German fighter ace and Knight's Cross recipient (1917–1944)

Horst Carganico (27 September 1917 – 27 May 1944) was a German Luftwaffe military aviator and fighter ace during World War II. He is credited with 60 aerial victories achieved in over 600 combat missions. This figure includes 54 aerial victories on the Eastern Front, and further six victories over the Western Allies.

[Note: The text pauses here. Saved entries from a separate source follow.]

(* ===== verification/WebSocket.v ===== *)
(** * Web: the WebSocket protocol.

    The WebSocket half of [Web/WebProtocol.h|cpp]: the frames a client sends and the server answers,
    the handshake key (with SHA-1 and Base64), the choice of a subprotocol and the check that a text
    message sent in fragments is UTF-8.  Output parameters are results next to the returned value;
    an output that the code leaves alone is returned as it came in. *)

From S2P Require Import Prelude CoreError Utf8 Envelopes RequestData.
Import Utf8.

Module WebSocket.

(** ** Frames *)

Inductive FrameParseKind : Type := NeedMore | Complete | Error.

#[export] Instance FrameParseKind_eq_dec : EqDecision FrameParseKind.
Proof. solve_decision. Defined.

Record WebSocketFrame : Type := MkFrame { final : bool; opcode : Z; payload : list Z }.

Record FrameParseResult : Type := MkParse { kind : FrameParseKind; consumed : Z; closeCode : Z }.

(** The default member values of [FrameParseResult]. *)
Definition NeedMoreResult : FrameParseResult := MkParse NeedMore 0 1002.
Definition ErrorResult (code : Z) : FrameParseResult := MkParse Error 0 code.

Definition KnownOpcode (op : Z) : bool :=
  (op =? 0) || (op =? 1) || (op =? 2) || (op =? 8) || (op =? 9) || (op =? 10).

(** The loop over the eight length bytes. *)
Definition ReadLength64 (input : list Z) : Z :=
  fold_left (fun length index => Z.lor (wrap64 (Z.shiftl length 8)) (nth index input 0)) (seq 2 8) 0.

(** The length announced by the header and the size of the header, or the result to return. *)
Definition ReadLength (second : Z) (input : list Z) : FrameParseResult + Z * nat :=
  let length := Z.land second 127 in
  if length =? 126 then
    if len input <? 4 then inl NeedMoreResult
    else
      let length := Z.lor (Z.shiftl (nth 2 input 0) 8) (nth 3 input 0) in
      if length <? 126 then inl (ErrorResult 1002) else inr (length, 4%nat)
  else if length =? 127 then
    if len input <? 10 then inl NeedMoreResult
    else if negb (Z.land (nth 2 input 0) 128 =? 0) then inl (ErrorResult 1002)
    else
      let length := ReadLength64 input in
      if length <? 65536 then inl (ErrorResult 1002) else inr (length, 10%nat)
  else inr (length, 2%nat).

(** The loop that removes the mask. *)
Definition Unmask (header payloadSize : nat) (input : list Z) : list Z :=
  map (fun index => Z.lxor (nth (header + 4 + index) input 0) (nth (header + index mod 4) input 0))
    (seq 0 payloadSize).

Definition ParseClientFrame (input : list Z) (maxPayload : Z) (frame : WebSocketFrame)
    : FrameParseResult * WebSocketFrame :=
  if len input <? 2 then (NeedMoreResult, frame)
  else
    let first := nth 0 input 0 in
    let second := nth 1 input 0 in
    let opcode := Z.land first 15 in
    if negb (Z.land first 0x70 =? 0) || (Z.land second 0x80 =? 0) || negb (KnownOpcode opcode) then
      (ErrorResult 1002, frame)
    else
      let control := 8 <=? opcode in
      if control && ((Z.land first 0x80 =? 0) || (125 <? Z.land second 127)) then
        (ErrorResult 1002, frame)
      else
        match ReadLength second input with
        | inl result => (result, frame)
        | inr (length, header) =>
            if negb control && (maxPayload <? length) then (ErrorResult 1009, frame)
            else if SIZE_MAX - Z.of_nat header - 4 <? length then (ErrorResult 1009, frame)
            else if len input <? Z.of_nat header + 4 + length then (NeedMoreResult, frame)
            else
              (MkParse Complete (Z.of_nat header + 4 + length) 1000,
               MkFrame (negb (Z.land first 128 =? 0)) opcode (Unmask header (Z.to_nat length) input))
        end.

(** The length field of a frame: the second byte without the mask bit and what follows it. *)
Definition LengthField (size : Z) : list Z :=
  if size <? 126 then [wrap8 size]
  else if size <=? 65535 then
    [126; wrap8 (Z.land (Z.shiftr size 8) 255); wrap8 (Z.land size 255)]
  else 127 :: map (fun k => wrap8 (Z.land (Z.shiftr size (56 - 8 * Z.of_nat k)) 255)) (seq 0 8).

Definition EncodeServerFrame (opcode : Z) (payload : list Z) (final : bool) : list Z :=
  wrap8 (Z.lor (if final then 0x80 else 0) opcode) :: LengthField (len payload) ++ payload.

Definition ValidCloseCode (code : Z) : bool :=
  ((1000 <=? code) && (code <=? 1014) && negb (code =? 1004) && negb (code =? 1005)
   && negb (code =? 1006)) || ((3000 <=? code) && (code <=? 4999)).

(** ** UTF-8 in fragments *)

(** [pending] holds the first [size] bytes of the array, the only ones the code reads. *)
Record Utf8FragmentState : Type := MkFragment { pending : list Z }.

Definition NewFragment : Utf8FragmentState := MkFragment [].

(** The lambda [width]. *)
Definition Width (ch : Z) : nat :=
  if ch <? 0x80 then 1
  else if (0xc2 <=? ch) && (ch <=? 0xdf) then 2
  else if (0xe0 <=? ch) && (ch <=? 0xef) then 3
  else if (0xf0 <=? ch) && (ch <=? 0xf4) then 4
  else 0.

Definition PadByte (lead : Z) (index : nat) : Z :=
  if (index =? 1)%nat && (lead =? 0xe0) then 0xa0
  else if (index =? 1)%nat && (lead =? 0xf0) then 0x90
  else 0x80.

(** The lambda [validPartial]. *)
Definition ValidPartial (pending : list Z) : bool :=
  let lead := nth 0 pending 0 in
  let expected := Width lead in
  if (expected =? 0)%nat then false
  else
    IsValidUtf8 (take expected (pending ++
      map (PadByte lead) (seq (length pending) (expected - length pending)))).

(** The loop that walks back over continuation bytes; [last] counts down to 0. *)
Fixpoint LastLead (text : list Z) (last : nat) : nat :=
  match last with
  | O => O
  | S last' => if Z.land (nth last text 0) 0xc0 =? 0x80 then LastLead text last' else last
  end.

(** The part of [Append] after the pending bytes are complete. *)
Definition AppendText (text : list Z) (final : bool) : bool * Utf8FragmentState :=
  match text with
  | [] => (true, NewFragment)
  | _ =>
      let last := LastLead text (length text - 1) in
      let expected := Width (nth last text 0) in
      if (length text - last <? expected)%nat then
        let tail := drop last text in
        if negb (ValidPartial tail) then (false, MkFragment tail)
        else if negb (IsValidUtf8 (take last text)) then (false, MkFragment tail)
        else (negb final, MkFragment tail)
      else (IsValidUtf8 text, NewFragment)
  end.

Definition Append (bytes : list Z) (final : bool) (st : Utf8FragmentState)
    : bool * Utf8FragmentState :=
  match pending st with
  | [] => AppendText bytes final
  | lead :: _ =>
      let expected := Width lead in
      let count := Nat.min (expected - length (pending st)) (length bytes) in
      let held := pending st ++ take count bytes in
      if negb (length held =? expected)%nat then (negb final && ValidPartial held, MkFragment held)
      else if negb (IsValidUtf8 held) then (false, MkFragment held)
      else AppendText (drop count bytes) final
  end.

(** ** The handshake *)

Definition Base64Alphabet : list Z :=
  txt "ABCDEFGHIJKLMNOPQRSTUVWXYZabcdefghijklmnopqrstuvwxyz0123456789+/".

Definition Base64Char (value : Z) : Z := nth (Z.to_nat value) Base64Alphabet 0.

(** The loop of [Base64]: three bytes a round. *)
Fixpoint Base64 (input : list Z) : list Z :=
  match input with
  | [] => []
  | [first] =>
      [Base64Char (Z.shiftr first 2); Base64Char (Z.lor (Z.shiftl (Z.land first 3) 4) (Z.shiftr 0 4));
       char_code "="; char_code "="]
  | [first; second] =>
      [Base64Char (Z.shiftr first 2);
       Base64Char (Z.lor (Z.shiftl (Z.land first 3) 4) (Z.shiftr second 4));
       Base64Char (Z.lor (Z.shiftl (Z.land second 15) 2) (Z.shiftr 0 6)); char_code "="]
  | first :: second :: third :: rest =>
      Base64Char (Z.shiftr first 2)
      :: Base64Char (Z.lor (Z.shiftl (Z.land first 3) 4) (Z.shiftr second 4))
      :: Base64Char (Z.lor (Z.shiftl (Z.land second 15) 2) (Z.shiftr third 6))
      :: Base64Char (Z.land third 63) :: Base64 rest
  end.

(** [std::rotl] of a 32-bit word. *)
Definition rotl32 (x n : Z) : Z := Z.lor (wrap32 (Z.shiftl x n)) (Z.shiftr x (32 - n)).

(** [~x] of a 32-bit word. *)
Definition not32 (x : Z) : Z := UINT32_MAX - x.

(** The padded message: 0x80, zeros up to 56 modulo 64, the number of bits. *)
Definition Sha1Padding (text : list Z) : list Z :=
  let zeros := Z.to_nat ((55 - len text) mod 64) in
  let bits := wrap64 (len text * 8) in
  text ++ [0x80] ++ repeat 0 zeros ++
  map (fun k => Z.land (Z.shiftr bits (56 - 8 * Z.of_nat k)) 255) (seq 0 8).

Definition Sha1Word (block : list Z) (index : nat) : Z :=
  fold_left (fun w byte => Z.lor (wrap32 (Z.shiftl w 8)) (nth (index * 4 + byte) block 0)) (seq 0 4) 0.

(** The 80 words of a block: 16 read, 64 computed. *)
Definition Sha1Schedule (block : list Z) : list Z :=
  fold_left (fun words index =>
    words ++ [rotl32 (Z.lxor (Z.lxor (Z.lxor (nth (index - 3) words 0) (nth (index - 8) words 0))
                (nth (index - 14) words 0)) (nth (index - 16) words 0)) 1])
    (seq 16 64) (map (Sha1Word block) (seq 0 16)).

Record Sha1Hash : Type := MkHash { word0 : Z; word1 : Z; word2 : Z; word3 : Z; word4 : Z }.

Definition Sha1Round (words : list Z) (h : Sha1Hash) (index : nat) : Sha1Hash :=
  let '(MkHash a b c d e) := h in
  let '(function, constant) :=
    if (index <? 20)%nat then (Z.lor (Z.land b c) (Z.land (not32 b) d), 0x5a827999)
    else if (index <? 40)%nat then (Z.lxor (Z.lxor b c) d, 0x6ed9eba1)
    else if (index <? 60)%nat then
      (Z.lor (Z.lor (Z.land b c) (Z.land b d)) (Z.land c d), 0x8f1bbcdc)
    else (Z.lxor (Z.lxor b c) d, 0xca62c1d6) in
  let next := wrap32 (rotl32 a 5 + function + e + constant + nth index words 0) in
  MkHash next a (rotl32 b 30) c d.

Definition Sha1Block (h : Sha1Hash) (block : list Z) : Sha1Hash :=
  let r := fold_left (Sha1Round (Sha1Schedule block)) (seq 0 80) h in
  MkHash (wrap32 (word0 h + word0 r)) (wrap32 (word1 h + word1 r)) (wrap32 (word2 h + word2 r))
    (wrap32 (word3 h + word3 r)) (wrap32 (word4 h + word4 r)).

(** The blocks at offsets 0, 64, ... of the padded message. *)
Definition Sha1Blocks (bytes : list Z) : list (list Z) :=
  map (fun k => slice (64 * k) 64 bytes) (seq 0 (length bytes / 64)).

Definition Sha1 (text : list Z) : list Z :=
  let h := fold_left Sha1Block (Sha1Blocks (Sha1Padding text))
    (MkHash 0x67452301 0xefcdab89 0x98badcfe 0x10325476 0xc3d2e1f0) in
  concat (map (fun w => map (fun byte => Z.land (Z.shiftr w ((3 - Z.of_nat byte) * 8)) 255) (seq 0 4))
    [word0 h; word1 h; word2 h; word3 h; word4 h]).

Definition AcceptGuid : list Z := txt "258EAFA5-E914-47DA-95CA-C5AB0DC85B11".

(** [None]: the function returns false and leaves [accept] alone. *)
Definition WebSocketAccept (key : list Z) : option (list Z) :=
  if negb (len key =? 24) || negb (bytes_eqb (drop 22 key) (txt "==")) then None
  else if negb (forallb (fun ch => existsb (Z.eqb ch) Base64Alphabet) (take 22 key)) then None
  else
    match find_index (nth 21 key 0) Base64Alphabet with
    | Some position =>
        if negb (Z.land (Z.of_nat position) 15 =? 0) then None
        else Some (Base64 (Sha1 (key ++ AcceptGuid)))
    | None => None (* npos & 15 is not 0 *)
    end.

(** ** Subprotocols *)

(** The inner loop over one header: the tokens offered so far and their bytes, or [None] when the
    function returns false.  The fuel is the length of the text plus one. *)
Fixpoint OfferTokens (fuel : nat) (rest : list Z) (offered : list (list Z)) (offeredBytes : Z)
    : option (list (list Z) * Z) :=
  match fuel with
  | O => None
  | S fuel' =>
      let (piece, next) := cut (char_code ",") rest in
      let token := RequestData.Trim piece in
      if negb (RequestData.IsToken token) || (len offered =? 64)
         || (4096 - offeredBytes <? len token) || existsb (bytes_eqb token) offered then None
      else
        let offered := offered ++ [token] in
        let offeredBytes := offeredBytes + len token in
        match next with
        | None => Some (offered, offeredBytes)
        | Some rest => OfferTokens fuel' rest offered offeredBytes
        end
  end.
(* ===== verification/HttpParser.v ===== *)
(** * Web: the HTTP/1.1 request parser.

    The HTTP half of [Web/WebProtocol.h|cpp]: [HttpParser], fed with the bytes received so far and
    consuming what it has processed, and the helpers of the header fields.  The parser's members are
    the fields of [HttpParser]; [Parse] returns its result, the parser it leaves, the input it has not
    consumed and [output].  Differences of [std::size_t] values wrap around ([size_sub]).  The bodies of
    the loop run in the order of the source and fall through to each other; the loop has the length
    of the input plus one as fuel, every round but the last consuming a byte or more.  Allocation
    failures, which the caller turns into the loss of the connection, are not modelled. *)

From S2P Require Import Prelude CoreError RequestData Charconv.
Import Charconv.

Module HttpParser.

(** ** Fields *)

Definition Lower (value : Z) : Z :=
  if (char_code "A" <=? value) && (value <=? char_code "Z")
  then value + (char_code "a" - char_code "A") else value.

Definition Trim (value : list Z) : list Z := RequestData.Trim value.
Definition IsToken (value : list Z) : bool := RequestData.IsToken value.

Definition EqualInsensitive (left right : list Z) : bool :=
  (length left =? length right)%nat
  && forallb (fun pair => Lower pair.1 =? Lower pair.2) (combine left right).

Definition ControlByte (byte : Z) : bool := ((byte <? 32) && negb (byte =? 9)) || (byte =? 127).
(** The rounds of the inner loop, case by case. *)
Inductive round_spec (search : nat) (s : State) : Inner -> Prop :=
| round_marker :
    starting s = true -> (length (buffer s) < length (marker s))%nat ->
    starts_with (buffer s) (marker s) = true -> round_spec search s (InnerBreak s)
| round_data n :
    NextDelimiter search s = (None, n) -> phase s <> PhaseInitial ->
    (length (delimiter s) + 2 < length (buffer s))%nat ->
    round_spec search s
      (let (r, s') := ReadData (length (buffer s) - (length (delimiter s) + 2)) s in InnerReturn r s')
| round_discard n :
    NextDelimiter search s = (None, n) -> phase s = PhaseInitial ->
    (length (delimiter s) + 2 < length (buffer s))%nat ->
    round_spec search s
      (InnerBreak (clear_start (set_buffer (drop (length (buffer s) - (length (delimiter s) + 2)) (buffer s)) s)))
| round_short n :
    NextDelimiter search s = (None, n) -> (length (buffer s) <= length (delimiter s) + 2)%nat ->
    round_spec search s (InnerBreak s)
| round_invalid at_ n stop :
    NextDelimiter search s = (Some at_, n) -> DelimiterSuffix s (at_ + n) = (SuffixInvalid, stop) ->
    round_spec search s (InnerNext (S at_) (if starting s && (at_ =? 0)%nat then clear_start s else s))
| round_before at_ n suffix stop :
    NextDelimiter search s = (Some at_, n) -> DelimiterSuffix s (at_ + n) = (suffix, stop) ->
    suffix <> SuffixInvalid -> at_ <> 0%nat -> phase s <> PhaseInitial ->
    round_spec search s (let (r, s') := ReadData at_ s in InnerReturn r s')
| round_erase at_ n suffix stop :
    NextDelimiter search s = (Some at_, n) -> DelimiterSuffix s (at_ + n) = (suffix, stop) ->
    suffix <> SuffixInvalid -> at_ <> 0%nat -> phase s = PhaseInitial ->
    round_spec search s (InnerNext search (clear_start (set_buffer (drop at_ (buffer s)) s)))
| round_more n stop :
    NextDelimiter search s = (Some 0%nat, n) -> DelimiterSuffix s n = (SuffixMore, stop) ->
    round_spec search s (InnerBreak s)
| round_first n suffix stop :
    NextDelimiter search s = (Some 0%nat, n) -> DelimiterSuffix s n = (suffix, stop) ->
    suffix = SuffixNormal \/ suffix = SuffixFinal -> phase s = PhaseInitial ->
    round_spec search s
      (InnerBreak (set_phase (PhaseAfter suffix) (clear_start (set_buffer (drop stop (buffer s)) s))))
| round_end n suffix stop :
    NextDelimiter search s = (Some 0%nat, n) -> DelimiterSuffix s n = (suffix, stop) ->
    suffix = SuffixNormal \/ suffix = SuffixFinal -> phase s <> PhaseInitial ->
    round_spec search s
      (let (r, s') := Event (PlainEvent PartEnd (part s) []) stop s in
       InnerReturn r (set_if_ok r (set_phase (PhaseAfter suffix)) s')).

Lemma round_cases search s : round_spec search s (SearchRound search s).
Proof.
  unfold SearchRound. case_if.
  { apply andb_prop in E as [[E1 E2]%andb_prop E3]. apply round_marker; [done|lia|done]. }
  clear E. destruct (NextDelimiter search s) as [[at_|] n] eqn:En.
  - destruct (DelimiterSuffix s (at_ + n)) as [suffix stop] eqn:Ed. case_bool_decide as Hi.
    { subst suffix. by eapply round_invalid. }
    destruct (Nat.eqb_spec at_ 0) as [-> |Hat]; cbn [negb].
    + case_bool_decide as Hm; [subst; by eapply round_more|].
      assert (suffix = SuffixNormal \/ suffix = SuffixFinal) as Hs by (destruct suffix; auto; done).
      case_bool_decide; [by eapply round_first|by eapply round_end].
    + case_bool_decide; cbn [negb]; [by eapply round_erase|by eapply round_before].
  - destruct (_ <? _)%nat eqn:El; [|eapply round_short; [done|lia]].
    case_bool_decide; cbn [negb]; [eapply round_discard; [done|done|lia]|eapply round_data; [done|done|lia]].
Qed.

Lemma next_delimiter_bound search s n m :
  parser_ok s -> NextDelimiter search s = (Some n, m) ->
  (n + m <= length (buffer s))%nat /\ (1 <= m)%nat /\
  ((starting s = true /\ starts_with (marker s) (buffer s) = true /\ n = 0%nat /\ m = length (marker s)) \/
   (starting s && starts_with (marker s) (buffer s) = false /\ FindDelimiter s search = Some n /\
    m = length (delimiter s) /\ (search <= n)%nat)).
Proof.
  intros Hok H. unfold NextDelimiter in H. pose proof (delimiter_not_nil _ Hok) as Hd. case_if_in H.
  - injection H as <- <-. apply andb_prop in E as [E1 E2]. pose proof (starts_with_length _ _ E2).
    destruct (ok_marker _ Hok) as (b & _ & Hm). assert (1 <= length (marker s))%nat by (rewrite Hm; cbn; lia).
    split_and!; [lia|done|]. by left.
  - injection H as H <-. destruct (find_delimiter_bound _ _ _ Hd H). 
    assert (1 <= length (delimiter s))%nat by (rewrite (ok_delimiter _ Hok); cbn; lia).
    split_and!; [lia|lia|]. right. split_and!; (done || lia).
Qed.

Lemma round_post search s : parser_ok s -> inner_post s (SearchRound search s).
Proof.
  intros Hok. destruct (round_cases search s) as [? ? ?|n Hn Hp Hl|n Hn Hp Hl|n Hn Hl|at_ n stop Hn Hs
    |at_ n suffix stop Hn Hs Hi Ha Hp|at_ n suffix stop Hn Hs Hi Ha Hp|n stop Hn Hs|n suffix stop Hn Hs Hx Hp
    |n suffix stop Hn Hs Hx Hp].
  - by split.
  - destruct (ReadData _ _) as [r s'] eqn:E. apply data_post in E; [done|done|lia].
  - split; auto with multipart.
  - by split.
  - case_if; split; auto with multipart.
  - destruct (ReadData _ _) as [r s'] eqn:E. apply next_delimiter_bound in Hn; [|done].
    apply data_post in E; [done|done|lia].
  - split; auto with multipart.
  - by split.
  - split; auto with multipart.
  - apply next_delimiter_bound in Hn as [Hn _]; [|done]. apply suffix_bounds in Hs; [|done|done].
    pose proof (options_limits _ (ok_options _ Hok)). destruct (Event _ _ _) as [r s'] eqn:E.
    apply event_post in E as [[P1 P2 P3 P4 Pt P5] Hv]; [|done|lia|change (len (data _)) with 0; lia].
    unfold set_if_ok. destruct (Result.IsOk r) eqn:Er; split; try done; auto with multipart.
    intros He. specialize (P5 He). destruct (Hv eq_refl) as [-> _]. done.
Qed.

(** The rounds that are left. *)
Definition rounds (search : nat) (s : State) : nat :=
  Nat.max 1 (2 * length (buffer s) + (if starting s then 1 else 0) + 2 - search).

Lemma search_total fuel search s :
  parser_ok s -> (rounds search s <= fuel)%nat ->
  (starting s = true -> starts_with (marker s) (buffer s) = true -> search = 0%nat) ->
  exists i, Search fuel search s = Some i /\ inner_post s i /\ (forall n s', i <> InnerNext n s').
Proof.
  revert search s. induction fuel as [|fuel IH]; intros search s Hok Hr Hm.
  { unfold rounds in Hr. lia. }
  cbn [Search]. pose proof (round_post search s Hok) as Hpost.
  destruct (SearchRound search s) as [r s'|s'|n s'] eqn:E; [by eexists|by eexists|].
  assert (rounds n s' <= fuel /\ (starting s' = true -> starts_with (marker s') (buffer s') = true -> n = 0))%nat as [H1 H2].
  { pose proof (round_cases search s) as Hc. rewrite E in Hc. unfold rounds in *.
    inversion Hc as [|n' Hn' Hp' Hl' Hr'| | |at_ n' stop Hn Hs|at_ n' suffix stop Hn Hs Hi Ha Hp|at_ n' suffix stop Hn Hs Hi Ha Hp
      | | |n' suffix stop Hn Hs Hx Hp]; subst.
    - destruct (ReadData _ _); done.
    - apply next_delimiter_bound in Hn as (Hb & Hn' & Hx); [|done]. destruct (starting s) eqn:Es; cbn [andb].
      + destruct Hx as [(_ & Hsw & -> & ->)|(Hsw & _ & -> & Hle)].
        * rewrite (Hm eq_refl Hsw) in Hr. cbn [Nat.eqb]. unfold starting in *. cbn [phase initialStart clear_start buffer].
          rewrite andb_false_r. split; [lia|done].
        * cbn [andb] in Hsw. destruct (at_ =? 0)%nat eqn:E0.
          { unfold starting. cbn [phase initialStart clear_start buffer]. rewrite andb_false_r. split; [lia|done]. }
          rewrite Es. split; [lia|]. intros _ Hsw'. congruence.
      + rewrite Es. destruct Hx as [(? & _)|(Hsw & _ & -> & Hle)]; [done|]. split; [lia|done].
    - destruct (ReadData _ _); done.
    - apply next_delimiter_bound in Hn as (Hb & Hn' & Hx); [|done].
      assert (n <= at_)%nat by (destruct Hx as [(_ & _ & ? & _)|(_ & _ & _ & ?)]; [done|lia]).
      unfold starting. cbn [phase initialStart clear_start set_buffer buffer].
      rewrite andb_false_r, length_drop. split; [destruct (starting s) in Hr; lia|done].
    - destruct (Event _ _ _); done. }
  destruct (IH n s' (break_ok _ _ Hpost) H1 H2) as (i & Hi & Hp & Hni). exists i. split_and!; [done| |done].
  by apply (break_trans _ _ _ Hpost).
Qed.

Lemma parameters_code input st : Parameters input = FromStatus st -> st = Status.FailWithoutMessage InvalidFormat.
Proof.
  unfold Parameters. destruct (cut _ _) as [front rest]. destruct (ParametersLoop _ _ _); [done|]. by intros [= <-].
Qed.

Lemma disposition_plain fields named e b e' :
  Disposition fields named e = Some (b, e') ->
  kind e' = kind e /\ partIndex e' = partIndex e /\ data e' = data e /\ headers e' = headers e /\
  contentType e' = contentType e.
Proof.
  revert named e. induction fields as [|[key text] fields IH]; intros named e H; cbn [Disposition] in H.
  - by injection H as <- <-.
  - repeat case_if_in H; try done; apply IH in H; exact H.
Qed.

Definition header_code (st : Status) : Prop :=
  st = Status.FailWithoutMessage InvalidFormat \/ st = Status.FailWithoutMessage TooLarge.

Lemma header_field_plain key value d t e :
  match HeaderField key value d t e with
  | FromStatus st => header_code st
  | FromValue (_, _, e') => kind e' = kind e /\ partIndex e' = partIndex e /\ data e' = data e /\ headers e' = headers e
  end.
Proof.
  unfold HeaderField. repeat case_if; try (by left); try done.
  - destruct (Parameters value) as [parsed|st] eqn:Ep; [|apply parameters_code in Ep as ->; by left].
    case_if; [by left|]. destruct (Disposition _ _ _) as [[[] e']|] eqn:Ed; try (by left).
    by apply disposition_plain in Ed as (? & ? & ? & ? & ?).
Qed.

Lemma headers_loop_plain fuel limit block d t e :
  match HeadersLoop fuel limit block d t e with
  | FromStatus st => header_code st
  | FromValue e' => kind e' = kind e /\ partIndex e' = partIndex e /\ data e' = data e
  end.
Proof.
  revert block d t e. induction fuel as [|fuel IH]; intros block d t e.
  { cbn. destruct block; [destruct d; [done|by left]|by left]. }
  cbn [HeadersLoop]. destruct block as [|c block]; [destruct d; [done|by left]|].
  destruct (cut_sub Crlf (c :: block)) as [line rest]. destruct (cut _ line) as [written [text|]]; [|by left].
  case_if; [by left|]. case_if; [by left|]. case_if; [by right|].
  pose proof (header_field_plain (LowerText written) (Trim text) d t e) as Hf.
  destruct (HeaderField _ _ _ _ _) as [[[d1 t1] e1]|st]; [|done]. destruct Hf as (H1 & H2 & H3 & H4).
  specialize (IH (match rest with None => [] | Some rest => rest end) d1 t1 (push_header (LowerText written, Trim text) e1)).
  destruct (HeadersLoop _ _ _ _ _ _); [|done]. cbn in IH. destruct IH as (I1 & I2 & I3). split_and!; congruence.
Qed.

Lemma status_fail_post st s :
  parser_ok s -> header_code st -> read_post s (FromStatus st) (FailWith (Status.Code st) s).
Proof. intros Hok [-> | ->]; by apply fail_post. Qed.

Lemma cut_sub_block pat l a rest : cut_sub pat l = (a, Some rest) -> (length a + length pat <= length l)%nat.
Proof. intros H. apply cut_sub_length in H. lia. Qed.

Born in Breslau, Carganico grew up in the Weimar Republic and Nazi Germany. He joined the military service in the Luftwaffe in 1937. Following flight training, he was posted to Jagdgeschwader 1 (JG 1—1st Fighter Wing). In April 1940, he became Adjutant of II. Gruppe (2nd group) of Jagdgeschwader 77 (JG 77—77th Fighter Wing), serving in Norway. He claimed his initial victory on 21 June 1940. Following his 27th aerial victory, he was awarded the Knight's Cross of the Iron Cross on 25 September 1941. Carganico commanded the II. Gruppe of Jagdgeschwader 5 (JG 5—5th Fighter Wing) and later I. Gruppe of JG 5 fighting in Defense of the Reich. On 27 May 1944, he was killed in action when his aircraft hit high tension cables while attempting a forced landing.

==Career==
Carganico was born on 27 September 1917 in Breslau in the Kingdom of Prussia of the German Empire, present-day Wrocław in western Poland. His father was Viktor Carganico, a World War I Luftstreitkräfte pilot officer who later raised to the rank of Generalmajor in the World War II Luftwaffe. He joined the Luftwaffe in 1937 and attended pilot school at Berlin-Johannisthal. At the outbreak of World War II Carganico was Technical Officer with the staff of Jagdgeschwader 1 (JG 1—1st Fighter Wing). In April 1940, he served with II. Gruppe (2nd group) of Jagdgeschwader 77 (JG 77—77th Fighter Wing). During Operation Weserübung (9 April – 10 June 1940), the German assault on Denmark and Norway, Carganico served as adjutant to Hauptmann Karl Hentschel, the commanding officer of II. Gruppe.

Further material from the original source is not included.